The ongoing human rights crisis in Nicaragua has led to increasing persecution of people whose rights have been seriously violated and their relatives. This persecution is unfolding at a time in which the state is moving ahead with implementing what are supposedly reconciliation policies, including establishing at least 7000 local reconciliation committees and regularly reporting on progress on the so-called comprehensive care plan for victims. Through MESENI, the IACHR has been maintaining permanent contact with organizations of victims of state repression and has noted how they are systematically excluded from the implementation of these policies, while also observing the lack of processes to promote truth, justice, and reparation for them.

Since publishing the “Gross Human Rights Violations in the Context of Social Protests in Nicaragua” report in June 2018, the IACHR has been expressing concern over the lack of access to truth and justice in the context of the crisis that began in April 2018. The IACHR also expressed its concern over the passing of laws that supposedly sought to further reconciliation but did not meet the relevant international standards on truth, justice, reparation, and guarantees of nonrepetition (Press Release No. 021/19, Press Release No. 137/19, and Press Release No. 145/19). The IACHR was also extremely concerned that the policies based on these laws are a strategy to perpetuate impunity around the grave human rights violations taking place in the country.

The Executive Secretary of the IACHR, Paulo Abrão, said that “access to the individual and collective aspects of truth and memory is being blocked by the state of Nicaragua, not just because there is no process to clarify the facts, but also because of the official discourse that continues to accuse and persecute people who have suffered repression.”

The IACHR recalled that victims and their relatives are revictimized when they are not given access to information that allows them to ascertain the truth of events that entailed serious violations of their rights or those of their families, when their demands for justice are denied, and when respect is not shown for the memory of their murdered loved ones.

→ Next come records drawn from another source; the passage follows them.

(** * DiceyDecisions client: the room view controller and its neighbours

    A shallow embedding of [src/index.js] (the React client of the
    DiceyDecisions application) and the properties of its room view:
    which controls the view offers, what each handler does with the
    server's reply, and when the poll timer exists.

    Conventions of the embedding:
    - a JavaScript string is a [string] whose characters are UTF-16 code
      units below 256; [null] is [None];
    - the replies of the remote API are typed by the request/response
      contract the client is written against; a rejected request carries
      the message found at [err.response?.data?.message], if any;
    - a handler is a computation in a small state-and-log monad: it reads
      and writes the component's state and logs the requests it sends,
      the toasts it raises and the navigations it asks for.  The reply to
      each request is an argument of the handler;
    - React commits the batched state updates whenever a handler suspends
      on a request and when it ends; each commit is logged and runs the
      effects whose dependencies changed;
    - a handler runs to its end before the next one starts: a poll tick
      that fires while a request of another handler is pending is not
      interleaved with it, and the second run of every effect that
      [React.StrictMode] adds in development builds is left out. *)

From Stdlib Require Import String Ascii List Bool ZArith Arith Lia.
Import ListNotations.
Local Open Scope string_scope.
Local Open Scope bool_scope.

(** ** JavaScript strings *)

Module Js.

(** [WhiteSpace] and [LineTerminator] code units below 256: TAB, LF, VT,
    FF, CR, SP and NBSP. *)
Definition is_white_space (c : ascii) : bool :=
  let n := nat_of_ascii c in
  ((9 <=? n)%nat && (n <=? 13)%nat) || (n =? 32)%nat || (n =? 160)%nat.

Fixpoint trimStart (s : string) : string :=
  match s with
  | EmptyString => EmptyString
  | String c rest => if is_white_space c then trimStart rest else s
  end.

Fixpoint trimEnd (s : string) : string :=
  match s with
  | EmptyString => EmptyString
  | String c rest =>
      match trimEnd rest with
      | EmptyString => if is_white_space c then EmptyString else String c EmptyString
      | kept => String c kept
      end
  end.

(** [String.prototype.trim] *)
Definition trim (s : string) : string := trimEnd (trimStart s).

(** Truthiness of a string: only the empty string is falsy. *)
Definition truthy (s : string) : bool :=
  match s with
  | EmptyString => false
  | String _ _ => true
  end.

(** Truthiness of a value that is a string or [null]. *)
Definition truthy_opt (v : option string) : bool :=
  match v with
  | Some s => truthy s
  | None => false
  end.

(** [a || b] where [a] is a string, [null] or [undefined]. *)
Definition or_else (a : option string) (b : string) : string :=
  match a with
  | Some s => if truthy s then s else b
  | None => b
  end.

(** [Number(s)] and the literal [0], kept symbolic. *)
Inductive number : Type :=
| Zero
| NumberOf (s : string).

End Js.

(** ** The remote API as the client sees it *)

(** What a rejected request carries: [err.response?.data?.message]. *)
Record ApiError : Type := mkApiError { server_message : option string }.

(** A thrown [TypeError] has no [response]. *)
Definition type_error : ApiError := mkApiError None.

Inductive Reply (A : Type) : Type :=
| Ok (data : A)
| Failed (err : ApiError).
Arguments Ok {A} data.
Arguments Failed {A} err.

Inductive Method : Type := dice | spinner | coin.
Lemma cached_put off sets ways m s w b0 b x d :
  wf_cache off sets ways m -> slot m s w = Some b0 ->
  cached (put_slot m s w b) x d <->
  (valid b = true /\ tag b = x /\ dirty b = d) \/
  (cached m x d /\ (valid b0 = true -> tag b0 <> x)).
Proof.
  intros H H0. split.
  - intros (s' & w' & b' & Hb' & Hv & Ht & Hd).
    apply (slot_put _ _ _ _ _ _ _ _ H0) in Hb' as [(-> & -> & ->)|[Hne Hb']]; [by left|right].
    split; [by exists s', w', b'|]. intros Hv0 Ht0. apply Hne.
    destruct (wf_tag_inj _ _ _ _ _ _ _ _ _ _ H Hb' H0 Hv Hv0) as [-> ->]; [congruence|done].
  - intros [(Hv & Ht & Hd)|[(s' & w' & b' & Hb' & Hv & Ht & Hd) Hne]].
    + exists s, w, b. split_and!; try done. by eapply slot_put_eq.
    + exists s', w', b'. split_and!; try done. rewrite slot_put_ne; [done|].
      intros [= -> ->]. simplify_eq. by apply Hne.
Qed.

Lemma Is_Block_Valid_spec c a w b :
  wf c -> slot (m_cache c) (index c a) w = Some b ->
  wp (Is_Block_Valid a w) c (fun v c' => c' = c /\ v = valid b).
Proof.
  intros H Hb. unfold Is_Block_Valid. wp_steps.
  apply (read_block_spec _ _ _ b); [done|done|]. by wp_steps.
Qed.

Lemma Get_Block_Addr_spec c a w b :
  wf c -> slot (m_cache c) (index c a) w = Some b -> valid b = true ->
  wp (Get_Block_Addr a w) c (fun x c' => c' = c /\ x = tag b).
Proof.
  intros H Hb Hv. unfold Get_Block_Addr. wp_steps.
  apply (read_block_spec _ _ _ b); [done|done|]. wp_steps. apply wp_assert; [done|]. by wp_steps.
Qed.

This revictimization is intensified when, as is the case in Nicaragua, they also attacked, persecuted, stigmatized, and harassed.

The IACHR called once more on the state of Nicaragua to immediately cease its closure of democratic spaces, to refrain from persecuting and revictimizing victims of human rights violations and their families, and to release those who are still being deprived of their freedom in the context of the current crisis. For any reconciliation policy to be considered legitimate, it is essential for the persecution of victims and their families to cease and for spaces in which truth, justice, reparation, and guarantees of nonrepetition are possible to be promoted.

“Without justice and without truth and, above all, if major sectors of society are excluded from the process, any attempt at reconciliation will be no more than a façade. The state of Nicaragua urgently needs to take steps to end the persecution of victims and guarantee them access to justice, in accordance with its international obligations,” said the President of the IACHR, Commissioner Esmeralda Arosemena de Troitiño.

Commissioner Antonia Urrejola, Rapporteur for Nicaragua and Second Vice President of the IACHR, argued that “respect for victims’ accounts and for the way they promote memory and demand truth is also a form of reparation. No process to end this crisis will be complete without giving victims and their families back their dignity.”

A principal, autonomous body of the Organization of American States (OAS), the IACHR derives its mandate from the OAS Charter and the American Convention on Human Rights. The Inter-American Commission has a mandate to promote respect for and to defend human rights in the region and acts as a consultative body to the OAS in this area. The Commission is composed of seven independent members who are elected in an individual capacity by the OAS General Assembly and who do not represent their countries of origin or residence.